+++ Material for this task +++

(* ===== verification/RecoveryNumbers.v ===== *)
(** Inode numbers found by recovery: entering a run of numbers in the map of
    its CPU, and the run a superpage leaves open. *)

From S2P Require Import Prelude.
From S2P Require Import Kernel.
From S2P Require Import Checksum.
From S2P Require Import RangeTree.
From S2P Require Import RangeTreeSpec.
From S2P Require Import Layout.
From S2P Require Import FreeList.
From S2P Require Import FreeListSpec.
From S2P Require Import InodeMap.
From S2P Require Import InodeMapSpec.
From S2P Require Import InodeMapTheorems.
From S2P Require Import ScanBitmap.
From S2P Require Import Recovery.

Section map.
Context {RB : RbOps} {KM : KmemOps} {CR : CrcOps} {MP : ModParams}.
Context {RBL : RbLaws} {KML : KmemLaws}.

Lemma head_mid {A} (l : list A) p X Y : head (l ++ p :: X) = head (l ++ p :: Y).
Proof. by destruct l. Qed.

Lemma head_fst (l : list (Z * Z)) a b b' X Y :
  fst <$> head (l ++ (a, b) :: X) = fst <$> head (l ++ (a, b') :: Y).
Proof. by destruct l. Qed.

Lemma store_node_ext p f g T : f (deref T p) = g (deref T p) -> store_node p f T = store_node p g T.
Proof. intros E. unfold store_node, update_node. by rewrite E. Qed.

(** The numbers [lo..hi] joined the map. *)
Definition joined (im : inode_map) (lo hi : Z) (im' : inode_map) : Prop :=
  map_wf im' /\ forall x, used im' x <-> used im x \/ lo <= x <= hi.

(** Where the run goes: behind node [p], which is not the first node or starts
    at 0, and before the nodes [l2]. *)
Record gap_at (im : inode_map) (l1 : list ptr) (p : ptr) (l2 : list ptr) (a c lo hi : Z) : Prop := {
  ga_wf : map_wf im;
  ga_ids : ids (inode_inuse_tree im) = l1 ++ p :: l2;
  ga_rng : rng (inode_inuse_tree im) p = (a, c);
  ga_lo : c < lo <= hi;
  ga_above : above (inode_inuse_tree im) l2 hi;
  ga_max : hi < MAX_INODE - 1
}.

(** A tree with the same nodes around the gap is a map again. *)
Lemma gap_joined im l1 p l2 a c lo hi T' num' M R2 :
  gap_at im l1 p l2 a c lo hi -> tree_wf T' ->
  ids T' = l1 ++ p :: M -> num' = Z.of_nat (length (ids T')) ->
  ranges T' = (rng (inode_inuse_tree im) <$> l1) ++ R2 ->
  (exists b X, R2 = (a, b) :: X) ->
  sorted_from (a - 1) (widen <$> R2) ->
  (forall r, r ∈ R2 -> r.2 < MAX_INODE - 1) ->
  (forall x, covers R2 x <-> covers ((a, c) :: (rng (inode_inuse_tree im) <$> l2)) x \/ lo <= x <= hi) ->
  joined im lo hi (InodeMap T' num' (first_inode_range im) (im_allocated im) (im_freed im)).
Proof.
  intros [Hw E Hp Hlo Hab Hmx] HwT Ei Hn Er (b & X & ER) Hs Hm Hc. set (T := inode_inuse_tree im) in *.
  pose proof (mw_gaps _ Hw) as Hg. unfold gapped in Hg. fold T in Hg.
  rewrite (ranges_split _ _ _ _ E), Hp, fmap_app, sorted_from_app in Hg.
  destruct Hg as [Hg1 Hg2]. cbn [fmap list_fmap widen fst snd sorted_from] in Hg2.
  destruct (mw_first _ Hw) as (p0 & l0 & E0 & Hf & H0). fold T in E0, H0.
  split; [|intros x].
  - split; simpl.
    + done.
    + unfold gapped. rewrite Er, fmap_app, sorted_from_app. split; [exact Hg1|].
      rewrite ER in *. cbn [fmap list_fmap widen fst snd sorted_from] in *. destruct Hs as (_ & ? & ?).
      split_and!; [lia|lia|done].
    + assert (Hh : head (ids T') = Some p0) by (rewrite Ei, (head_mid _ _ _ l2), <- E, E0; done).
      destruct (ids T') as [|q lq] eqn:Eq; [done|]. injection Hh as ->.
      exists p0, lq. split_and!; [done|done|].
      assert (Hr0 : fst <$> head (ranges T') = Some 0).
      { rewrite Er, ER, (head_fst _ _ _ c _ (rng T <$> l2)), <- Hp.
        rewrite <- (ranges_split _ _ _ _ E). unfold ranges. rewrite E0. simpl. by rewrite H0. }
      unfold ranges in Hr0. rewrite Eq in Hr0. simpl in Hr0. congruence.
    + intros r. rewrite Er, elem_of_app. intros [Hr|Hr]; [|by apply Hm].
      apply (mw_max _ Hw). fold T. rewrite (ranges_split _ _ _ _ E). set_solver.
    + done.
  - unfold used. simpl. fold T. rewrite Er, covers_app, Hc, (ranges_split _ _ _ _ E), covers_app, Hp. tauto.
Qed.

Context (sbi : nova_sb_info) (Hslab : forall T, is_Some (nova_alloc_range_node T)).

Lemma gap_sorted_map im l1 p l2 a c lo hi :
  gap_at im l1 p l2 a c lo hi ->
  -1 < a <= c /\ sorted_from (-1) (rng (inode_inuse_tree im) <$> l1)
  /\ last_high (-1) (rng (inode_inuse_tree im) <$> l1) < a
  /\ sorted_from (c + 1) (widen <$> (rng (inode_inuse_tree im) <$> l2))
  /\ sorted_from c (rng (inode_inuse_tree im) <$> l2) /\ c < MAX_INODE - 1
  /\ forall r, r ∈ rng (inode_inuse_tree im) <$> l2 -> hi < r.1 /\ r.1 <= r.2 < MAX_INODE - 1.
Proof.
  intros [Hw E Hp Hlo Hab Hmx]. set (T := inode_inuse_tree im) in *.
  pose proof (wf_sorted _ (mw_tree _ Hw)) as Hs. fold T in Hs. pose proof (mw_gaps _ Hw) as Hg.
  unfold gapped in Hg. fold T in Hg. rewrite (ranges_split _ _ _ _ E), Hp in Hg, Hs.
  rewrite fmap_app, sorted_from_app in Hg. rewrite sorted_from_app in Hs.
  cbn [fmap list_fmap widen fst snd sorted_from] in Hg, Hs.
  destruct Hs as (Hs1 & ? & ? & Hs2), Hg as (_ & _ & _ & Hg2).
  pose proof (last_high_ge _ _ Hs1).
  split_and!; try done; try lia.
  intros r Hr. assert (Hm : r.2 < MAX_INODE - 1).
  { apply (mw_max _ Hw). fold T. rewrite (ranges_split _ _ _ _ E). set_solver. }
  pose proof Hr as (q & -> & Hq)%list_elem_of_fmap. pose proof (Hab q Hq) as Hh. simpl.
  destruct (rng T q) as [d e] eqn:Eq. destruct (sorted_from_bounds _ _ _ _ Hs2 Hr) as (_ & ? & _).
  unfold rng in Eq. simplify_eq. simpl in *. lia.
Qed.

Lemma sorted_above b b' l :
  sorted_from b (widen <$> l) -> (forall r, r ∈ l -> b' < r.1) -> sorted_from b' (widen <$> l).
Proof.
  intros Hs Hl. eapply sorted_from_lower; [exact Hs|].
  intros r (r' & -> & Hr)%list_elem_of_fmap. apply (Hl r' Hr).
Qed.

(** The run aligns with the node before it. *)
Lemma join_left im l1 p l2 a hi c :
  gap_at im l1 p l2 a c (c + 1) hi -> (forall r, r ∈ rng (inode_inuse_tree im) <$> l2 -> hi + 1 < r.1) ->
  joined im (c + 1) hi (set_tree (store_node p (set_high hi) (inode_inuse_tree im)) im).
Proof.
  intros Hg Hfar. destruct (gap_sorted_map _ _ _ _ _ _ _ _ Hg) as (Hac & Hs1 & Hla & Hg2 & Hs2 & Hcm & Hin).
  pose proof Hg as [Hw E Hp Hlo Hab Hmx]. set (T := inode_inuse_tree im) in *.
  assert (Hlow : range_low (deref T p) = a) by (unfold rng in Hp; congruence).
  destruct (resize_node T l1 p l2 (set_high hi) (mw_tree _ Hw) E) as (Hw' & Ei & Er).
  { simpl. rewrite Hlow, sorted_from_app. cbn [sorted_from]. split_and!; [done|done|lia|].
    eapply sorted_from_lower; [exact Hs2|]. intros r Hr. apply (Hin r Hr). }
  simpl in Er. rewrite Hlow in Er. unfold set_tree.
  eapply (gap_joined im l1 p l2 a c); [exact Hg|done|exact Ei| |exact Er|by eauto| | |].
  - rewrite Ei, (mw_num _ Hw). fold T. by rewrite E.
  - cbn [fmap list_fmap widen fst snd sorted_from]. split_and!; [lia|lia|].
    by eapply sorted_above.
  - intros r [->|Hr]%elem_of_cons; [done|]. by apply Hin.
  - intros x. fold T. rewrite !covers_cons. intuition lia.
Qed.

(** ... with the node behind it. *)
Lemma join_right im l1 p n l2 a c d e lo :
  gap_at im l1 p (n :: l2) a c lo (d - 1) -> rng (inode_inuse_tree im) n = (d, e) -> c + 1 < lo ->
  joined im lo (d - 1) (set_tree (store_node n (set_low lo) (inode_inuse_tree im)) im).
Proof.
  intros Hg Hn Hfar. destruct (gap_sorted_map _ _ _ _ _ _ _ _ Hg) as (Hac & Hs1 & Hla & Hg2 & Hs2 & Hcm & Hin).
  pose proof Hg as [Hw E Hp Hlo Hab Hmx]. set (T := inode_inuse_tree im) in *.
  assert (Hhigh : range_high (deref T n) = e) by (unfold rng in Hn; congruence).
  assert (E' : ids T = (l1 ++ [p]) ++ n :: l2) by (by rewrite <- app_assoc).
  cbn [fmap list_fmap] in *. rewrite Hn in *. cbn [sorted_from widen fst snd] in Hg2, Hs2.
  destruct (resize_node T (l1 ++ [p]) n l2 (set_low lo) (mw_tree _ Hw) E') as (Hw' & Ei & Er).
  { simpl. rewrite Hhigh, fmap_app, <- app_assoc, sorted_from_app. cbn [fmap list_fmap app sorted_from].
    rewrite Hp. split_and!; [done|done|lia|lia|lia|]. apply Hs2. }
  simpl in Er. rewrite Hhigh in Er. rewrite fmap_app, <- app_assoc in Er. rewrite <- app_assoc in Ei.
  cbn [fmap list_fmap app] in Er, Ei. rewrite Hp in Er. unfold set_tree.
  eapply (gap_joined im l1 p (n :: l2) a c); [exact Hg|done|exact Ei| |exact Er|by eauto| | |].
  - rewrite Ei, (mw_num _ Hw). fold T. by rewrite E.
  - cbn [fmap list_fmap widen fst snd sorted_from]. split_and!; [lia|lia|lia|lia|apply Hg2].
  - intros r [->|[->|Hr]%elem_of_cons]%elem_of_cons; [done|apply (Hin (d, e)); left|].
    apply Hin. by right.
  - intros x. fold T. cbn [fmap list_fmap]. rewrite Hn, !covers_cons. intuition lia.
Qed.

(** ... with both: one node less. *)
Lemma join_both im l1 p n l2 a c d e :
  gap_at im l1 p (n :: l2) a c (c + 1) (d - 1) -> rng (inode_inuse_tree im) n = (d, e) ->
  joined im (c + 1) (d - 1)
    (set_tree (nova_free_inode_node n (store_node p (set_high e) (rb_erase_node n (inode_inuse_tree im))))
       (add_range_nodes (-1) im)).
Proof.
  intros Hg Hn. destruct (gap_sorted_map _ _ _ _ _ _ _ _ Hg) as (Hac & Hs1 & Hla & Hg2 & Hs2 & Hcm & Hin).
  pose proof Hg as [Hw E Hp Hlo Hab Hmx]. pose proof (map_nodes _ Hw) as Hnum. set (T := inode_inuse_tree im) in *.
  assert (Hhigh : range_high (deref T n) = e) by (unfold rng in Hn; congruence).
  assert (Hlow : range_low (deref T p) = a) by (unfold rng in Hp; congruence).
  cbn [fmap list_fmap] in *. rewrite Hn in *. cbn [sorted_from widen fst snd] in Hg2, Hs2.
  destruct (merge_hole T l1 p n l2 (mw_tree _ Hw) E) as (Hw' & Ei & Er).
  rewrite Hhigh in Hw', Ei, Er. rewrite Hlow in Er. unfold set_tree, add_range_nodes. simpl.
  eapply (gap_joined im l1 p (n :: l2) a c); [exact Hg|exact Hw'|exact Ei| |exact Er|by eauto| | |].
  - unfold nova_free_inode_node. rewrite Ei. pose proof (mw_num _ Hw) as Hnn. fold T in Hnn.
    rewrite E, length_app in Hnn. rewrite length_app. simpl length in *. rewrite u64_small; lia.
  - cbn [fmap list_fmap widen fst snd sorted_from]. split_and!; [lia|lia|apply Hg2].
  - intros r [->|Hr]%elem_of_cons; [apply (Hin (d, e)); left|]. apply Hin. by right.
  - intros x. fold T. cbn [fmap list_fmap]. rewrite Hn, !covers_cons. intuition lia.
Qed.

+++

**To do**
Work through the records above line by line and count those that hold the string "Hhigh". Give only the result.

**Exercise response**
5